🤖 AI Summary
This study addresses the challenges of accuracy and stability in dynamic system parameter estimation caused by non-convexity and sensitivity to initial values. To this end, it proposes a transfer learning–based neural parameter estimation framework following a pretraining–fine-tuning paradigm, introducing transfer learning for the first time to parameter identification in building RC thermal models. The method eliminates the need for initial parameter guesses by pretraining a deep neural network across diverse RC configurations and varying data lengths, then fine-tuning it on the target system to establish a knowledge base capable of cross-system transfer.
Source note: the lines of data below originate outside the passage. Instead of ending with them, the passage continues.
Lemma sim_walk s dev rest f : leads s dev f -> sim f (same f) (fs_walk (skip_slashes rest)) (vfs_lookup (dev_path dev rest)) s.
Proof.
  intros Hl. unfold fs_walk, vfs_lookup. eapply sim_bind; [by apply sim_getdevice|]. intros [r root] y s1 -> Hp. cbn [fst snd found]. destruct (Z.eqb_spec r 0) as [->|Hr]; cbn [negb].
  - destruct (bool_decide (skip_slashes rest = [])); [by apply sim_ret|]. unfold VOP_LOOKUP. eapply sim_bind with (R := same f).
    + eapply sim_map; [by apply sim_vop|]. intros [r a] [r' a'] s2 [= <- <-]. by eexists.
    + intros [r a] [r' v] s2 Hs Hp2. by apply sim_drop.
  - by apply sim_ret.
Qed.

Lemma sim_walkparent s dev rest len f : leads s dev f ->
  sim f (fun x y => same f x.1 y.1 /\ x.2 = y.2) (fs_walkparent (skip_slashes rest) len) (vfs_lookparent (dev_path dev rest) len) s.
Proof.
  intros Hl. unfold fs_walkparent, vfs_lookparent. eapply sim_bind; [by apply sim_getdevice|]. intros [r root] y s1 -> Hp. cbn [fst snd found]. destruct (Z.eqb_spec r 0) as [->|Hr]; cbn [negb].
  - eapply sim_bind with (R := fun x y => same f x.1 y.1 /\ x.2 = y.2).
    + destruct (bool_decide (skip_slashes rest = [])); [by apply sim_ret|]. unfold VOP_LOOKPARENT. eapply sim_map; [by apply sim_vop|]. intros [[r a] n] [[r' a'] n'] s2 [= <- <- <-]. by eexists.
    + intros [[r a] n] [[r' v] n'] s2 Hs Hp2. by apply sim_drop.
  - by apply sim_ret.
Qed.

Lemma sim_creat s dev rest excl f : leads s dev f ->
  sim f (same f) (fs_creat (skip_slashes rest) excl)
    ('(r, dir, name) ← vfs_lookparent (dev_path dev rest) (NAME_MAX + 1);
     if negb (r =? 0) then mret (r, NULL) else '(r, vn) ← VOP_CREAT dir name excl; VOP_DECREF dir;; mret (r, vn)) s.
Proof.
  intros Hl. unfold fs_creat. eapply sim_bind; [by apply sim_walkparent|]. intros [[r a] n] [[r' v] n'] s1 [[Hr Hv] Hn] Hp. cbn [fst snd] in *. subst r' n'.
  destruct (Z.eqb_spec r 0) as [->|Hr]; cbn [negb]; [|by apply sim_ret]. rewrite (Hv eq_refl). eapply sim_bind with (R := same f).
  - unfold VOP_CREAT. eapply sim_map; [by apply sim_vop|]. intros [r b] [r' b'] s2 [= <- <-]. by eexists.
  - intros [r b] [r' w] s2 Hs Hp2. by apply sim_drop.
Qed.

Lemma sim_open s dev rest flags f : leads s dev f -> sim f (fun x y => y = found f x) (fs_open (skip_slashes rest) flags) (vfs_open (dev_path dev rest) flags) s.
Proof.
  intros Hl. pose proof (le_fs _ _ _ Hl) as Hp0. unfold fs_open, vfs_open. destruct (negb (_ || _)); [by apply sim_ret|]. eapply sim_bind with (R := same f).
  { destruct (negb (Z.land flags O_CREAT =? 0)); [by apply sim_creat|by apply sim_walk]. }
  intros [r a] [r' v] s1 [Hr Hv] Hp. cbn [fst snd] in *. subst r'. assert (Hfail : forall r s', r <> 0 -> present f s' -> sim f (fun x y => y = found f x) (fs_decref a;; mret (r, 0)) (VOP_DECREF (FsVnode f a);; mret (r, NULL)) s').
  { intros r' s' Hr' Hp'. apply sim_drop; [done|]. unfold found. cbn. by destruct (Z.eqb_spec r' 0). }
  destruct (Z.eqb_spec r 0) as [->|Hr]; cbn [negb]; [|apply sim_ret; [done|]; unfold found; cbn; by destruct (Z.eqb_spec r 0)]. rewrite (Hv eq_refl). unfold fs_opened.
  assert (Hnn : bool_decide (FsVnode f a <> NULL) = true) by (by apply bool_decide_eq_true). rewrite Hnn.
  change (sim f (fun x y => y = found f x) (r ← fs_vop a (fun S ops x => vop_eachopen ops x flags);
    (if negb (r =? 0) then fs_decref a;; mret (r, 0)
     else r ← (if negb (Z.land flags O_TRUNC =? 0) then (if negb (Z.land flags O_ACCMODE =? O_RDONLY) then fs_vop a (fun S ops x => vop_truncate ops x 0) else mret EINVAL) else mret 0);
          (if negb (r =? 0) then fs_decref a;; mret (r, 0) else mret (0, a))))
    (r ← VOP_EACHOPEN (FsVnode f a) flags;
    (if negb (r =? 0) then VOP_DECREF (FsVnode f a);; mret (r, NULL)
     else r ← (if negb (Z.land flags O_TRUNC =? 0) then (if negb (Z.land flags O_ACCMODE =? O_RDONLY) then VOP_TRUNCATE (FsVnode f a) 0 else mret EINVAL) else mret 0);
          (if negb (r =? 0) then VOP_DECREF (FsVnode f a);; mret (r, NULL) else mret (0, FsVnode f a)))) s1).
  eapply sim_bind; [by apply sim_vop|]. intros r r' s2 <- Hp2. destruct (Z.eqb_spec r 0) as [->|Hr]; cbn [negb]; [|by apply Hfail].
  eapply sim_bind with (R := eq).
  { destruct (negb (Z.land flags O_TRUNC =? 0)); [|by apply sim_ret]. destruct (negb (Z.land flags O_ACCMODE =? O_RDONLY)); [by apply sim_vop|by apply sim_ret]. }
  intros r r' s3 <- Hp3. destruct (Z.eqb_spec r 0) as [->|Hr]; cbn [negb]; [by apply sim_ret|by apply Hfail].
Qed.

Lemma sim_remove s dev rest f : leads s dev f -> sim f eq (fs_remove (skip_slashes rest)) (vfs_remove (dev_path dev rest)) s.
Proof.
  intros Hl. unfold fs_remove, vfs_remove, in_parent. eapply sim_bind; [by apply sim_walkparent|]. intros [[r a] n] [[r' v] n'] s1 [[Hr Hv] Hn] Hp. cbn [fst snd] in *. subst r' n'.
  destruct (Z.eqb_spec r 0) as [->|Hr]; cbn [negb]; [|by apply sim_ret]. rewrite (Hv eq_refl). eapply sim_bind; [by apply sim_vop|]. intros r r' s2 <- Hp2. by apply sim_drop.
Qed.

(** Opening, looking up or removing [device:path] is running the operations of the file
    system that is mounted on the device, and nothing else: the same results, the same state
    of that file system, and no change to any other part of the layer.  The device may be
    given by its own name or by the name of its volume. *)
Theorem vfs_paths_direct s H kd f dev rest flags : vfs_ok s H -> names_unique s -> kd ∈ knowndevs s -> kd_fs kd = MOUNTED f -> dev = kd_name kd \/ vol_of s kd = Some dev ->
  dev <> [] -> COLON ∉ dev -> SLASH ∉ dev ->
  vfs_open (dev_path dev rest) flags s = via f (fs_open (skip_slashes rest) flags) (found f) s /\
  vfs_remove (dev_path dev rest) s = via f (fs_remove (skip_slashes rest)) id s /\
  sim f (same f) (fs_walk (skip_slashes rest)) (vfs_lookup (dev_path dev rest)) s.
Proof.
  intros Hok Hu Hkd Hf Hdev H1 H2 H3. pose proof (mounted_leads s H kd f dev Hok Hu Hkd Hf Hdev H1 H2 H3) as Hl. split_and!.
  - apply sim_via. by apply sim_open.
  - apply sim_via. eapply sim_mono; [by apply sim_remove|]. by intros a b ->.
  - by apply sim_walk.
Qed.

End Paths.
End VfsPaths.
(** The entry of the device, and the device, are free. *)
Lemma mount_runs s i kd d dv R F m mm addr : names_unique s -> table_ok (knowndevs s) -> knowndevs s !! i = Some kd -> kd_rawname kd <> None -> kd_device kd = Some d -> kd_fs kd = NO_FS ->
  devices s !! d = Some dv -> holds_volume (d_data dv) R F m ->
  exists r s' d', sfs_mount curas mm addr (kd_name kd) s = Done r s' /\
    (r = 0 /\ (exists e, fss s' !! addr = Some e /\ knowndevs s' !! i = Some (set_kd_fs (MOUNTED addr) kd) /\ sfs_device e = d' /\ fsys R e F m /\ (forall x, block e x = sectors (d_data dv) x)) \/
     (r = EIO /\ device_failed d s s' \/ r = ENOMEM /\ (ok_fs mm && ok_vnodes mm && ok_map mm && ok_mapdata mm) = false) /\ knowndevs s' = knowndevs s /\ fss s' = fss s).
Proof.
  intros Hu Ht Hi Hr Hd Hf Hdv (e & Hfs & Hsv & [_ Hcl] & Hdev). destruct (mount_spec curas R e F mm (fy_vol _ _ _ _ Hfs) Hcl) as (r & o & d' & He & Hq & Hres). rewrite Hdev in He, Hq.
  assert (Hfree : mounted_on d s = None).
  { unfold mounted_on. destruct (list_find _ _) as [[j k]|] eqn:El; [|done]. apply list_find_Some in El as (Hj & Hk & _). assert (j = i) as ->.
    { destruct (decide (j = i)) as [|Hne]; [done|]. destruct (Ht j i k kd Hj Hi Hne) as [_ Hdd]. by destruct (Hdd d Hk). }
    rewrite Hi in Hj. injection Hj as <-. cbn. by rewrite Hf. }
  set (s1 := set_devices (alter (set_data d') d (devices s)) s).
  assert (Hmf : on_device d (sfs_mountfunc curas mm addr) s = Done (r, (addr,.) <$> o) s1).
  { unfold on_device. rewrite (bind_ret _ _ _ _ _ (eq_refl : gets (mounted_on d) s = Done (mounted_on d s) s)), Hfree. unfold zoom. rewrite Hdv. cbn. unfold sfs_mountfunc.
    by rewrite (bind_ret _ _ _ _ _ He). }
  unfold sfs_mount, vfs_mount. mrun (findmount_is s i kd Hu Hi Hr). mrun (get_kd_is s i kd Hi). rewrite Hf, bool_decide_eq_false_2 by (intros Hx; by apply Hx).
  mrun (kassert_true "kd->kd_rawname != NULL" (bool_decide (kd_rawname kd <> None)) s ltac:(by apply bool_decide_eq_true)).
  mrun (kassert_true "kd->kd_device != NULL" (bool_decide (kd_device kd <> None)) s ltac:(apply bool_decide_eq_true; congruence)).
  mrun (deref_spec "kd->kd_device" (kd_device kd) d s Hd). mrun Hmf. destruct Hres as [[-> [sb ->]]|[Hr' ->]].
  - cbn [negb Z.eqb fmap option_fmap option_map]. mrun (kassert_true "fs != NULL" (bool_decide (Some (addr, remounted e d' sb) <> None)) s1 eq_refl).
    mrun (deref_spec "fs" (Some (addr, remounted e d' sb)) (addr, remounted e d' sb) s1 eq_refl). eexists 0, _, d'. split; [reflexivity|]. left. split; [done|]. exists (remounted e d' sb). split_and!.
    + cbn. apply lookup_insert_eq.
    + cbn. by rewrite list_lookup_alter_eq, Hi.
    + done.
    + apply remounted_fsys; [done|done|done|by rewrite Hdev].
    + intros x. unfold block. cbn. by destruct Hq as (_ & _ & ->).
  - replace (negb (r =? 0)) with true by (by destruct Hr' as [[-> _]|[-> _]]). exists r, s1, d'. split; [done|]. right. split; [|done].
    destruct Hr' as [[-> Hfl]|?]; [left|by right]. split; [done|]. exists dv, (set_data d' dv). split_and!; [done|cbn; by rewrite lookup_alter_eq, Hdv|]. rewrite Hdev in Hfl. exact Hfl.
Qed.

(** The other names stay apart. *)
Lemma unmounted_unique s i kd f d e : names_unique s -> table_ok (knowndevs s) -> knowndevs s !! i = Some kd -> kd_fs kd = MOUNTED f -> names_unique (unmounted s i f d e).
Proof.
  intros Hu Ht Hi Hf.
  assert (Hold : forall j k', knowndevs (unmounted s i f d e) !! j = Some k' -> exists k, knowndevs s !! j = Some k /\ forall x, x ∈ kd_names (unmounted s i f d e) k' -> x ∈ kd_names s k).
  { intros j k' Hj. cbn in Hj. destruct (decide (j = i)) as [->|Hne].
    - rewrite list_lookup_alter_eq, Hi in Hj. injection Hj as <-. exists kd. split; [done|]. intros x. rewrite !elem_of_names. intros [E|E]; [discriminate E|by right].
    - rewrite list_lookup_alter_ne in Hj by done. exists k'. split; [done|]. intros x. rewrite !elem_of_names. unfold vol_of. cbn. destruct (kd_fs k') as [| |g] eqn:Eg; [done|done|].
      rewrite lookup_delete_ne; [done|]. intros <-. destruct (Ht j i k' kd Hj Hi Hne) as [HT _]. by apply (HT f Eg). }
  intros a b ka kb x Ha Hb Hxa Hxb. destruct (Hold a ka Ha) as (ka' & Ha' & Hna). destruct (Hold b kb Hb) as (kb' & Hb' & Hnb). apply (Hu a b ka' kb' x); auto.
Qed.


End Paths.
End SfsPaths.
(** The other pages keep their bytes when only the bytes of the new frame change. *)
Lemma map_in_transparent s' : inner_pts s' = inner_pts map_in -> swapfile s' = swapfile s ->
  (forall a, ~ (Z.of_nat i * PAGE_SIZE <= a < Z.of_nat i * PAGE_SIZE + PAGE_SIZE) -> pmem s' a = pmem s a) ->
  (forall a, 0 <= a < fsize (fs s) (swapfile s) -> fbyte (fs s') (swapfile s) a = fbyte (fs s) (swapfile s) a) ->
  (swapped e -> swap_in_ok s e -> forall k, 0 <= k < PAGE_SIZE ->
     pmem s' (Z.of_nat i * PAGE_SIZE + k) = content s e k) ->
  transparent_but t j s s'.
Proof.
  intros Hpts Hsw Hmem Hfile Hnew t' j' e' He' Hv.
  assert (Hp : pte s' t' j' = pte map_in t' j') by (unfold pte; by rewrite Hpts).
  rewrite map_in_pte in Hp. case_decide as Hd.
  - destruct Hd as [-> ->]. rewrite map_in_old in He'. assert (e' = e) as -> by congruence.
    eexists. split_and!; [done|done|]. intros Hok k Hk. unfold content at 1. cbn [pte_swapped pte_paddr].
    assert (swapped e) by (split; [done|]; destruct (pte_swapped e) eqn:Hs; [done|]; by destruct He).
    apply Hnew; auto.
  - rewrite He' in Hp. exists e'. split_and!; try done. intros _ k Hk. unfold content. rewrite Hsw.
    destruct (pte_swapped e') eqn:Hs.
    + destruct (k_swap _ _ _ _ K) as (_ & (b0 & _ & _ & _ & Hall) & _).
      destruct (Hall t' j' e' He' (conj Hv Hs)) as (? & _ & ?). apply Hfile. unfold PAGE_SIZE in *. lia.
    + apply Hmem. destruct (k_res _ _ _ _ K t' j' e' He' (conj Hv Hs)) as (f & Hf & _ & _ & _ & Hn).
      rewrite Hf. assert (f <> i) by (intros ->; by rewrite lookup_singleton_eq in Hn).
      unfold PAGE_SIZE in *. lia.
Qed.
End Map.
Experimental results demonstrate that, with only 12 days of training data, estimation errors are reduced by 18.6–24.0%, and with 72 days of data, improvements reach up to 49.4%, significantly outperforming both genetic algorithms and neural networks trained from scratch.
📝 Abstract
Parameter estimation for dynamical systems remains challenging due to non-convexity and sensitivity to initial parameter guesses. Recent deep learning approaches enable accurate and fast parameter estimation but do not exploit transferable knowledge across systems. To address this, we introduce a transfer-learning-based neural parameter estimation framework based on a pretraining-fine-tuning paradigm. This approach improves accuracy and eliminates the need for an initial parameter guess. We apply this framework to building RC thermal models, evaluating it against a Genetic Algorithm and a from-scratch neural baseline across eight simulated buildings, one real-world building, two RC model configurations, and four training data lengths. Results demonstrate an 18.6-24.0% performance improvement with only 12 days of training data and up to 49.4% with 72 days. Beyond buildings, the proposed method represents a new paradigm for parameter estimation in dynamical systems.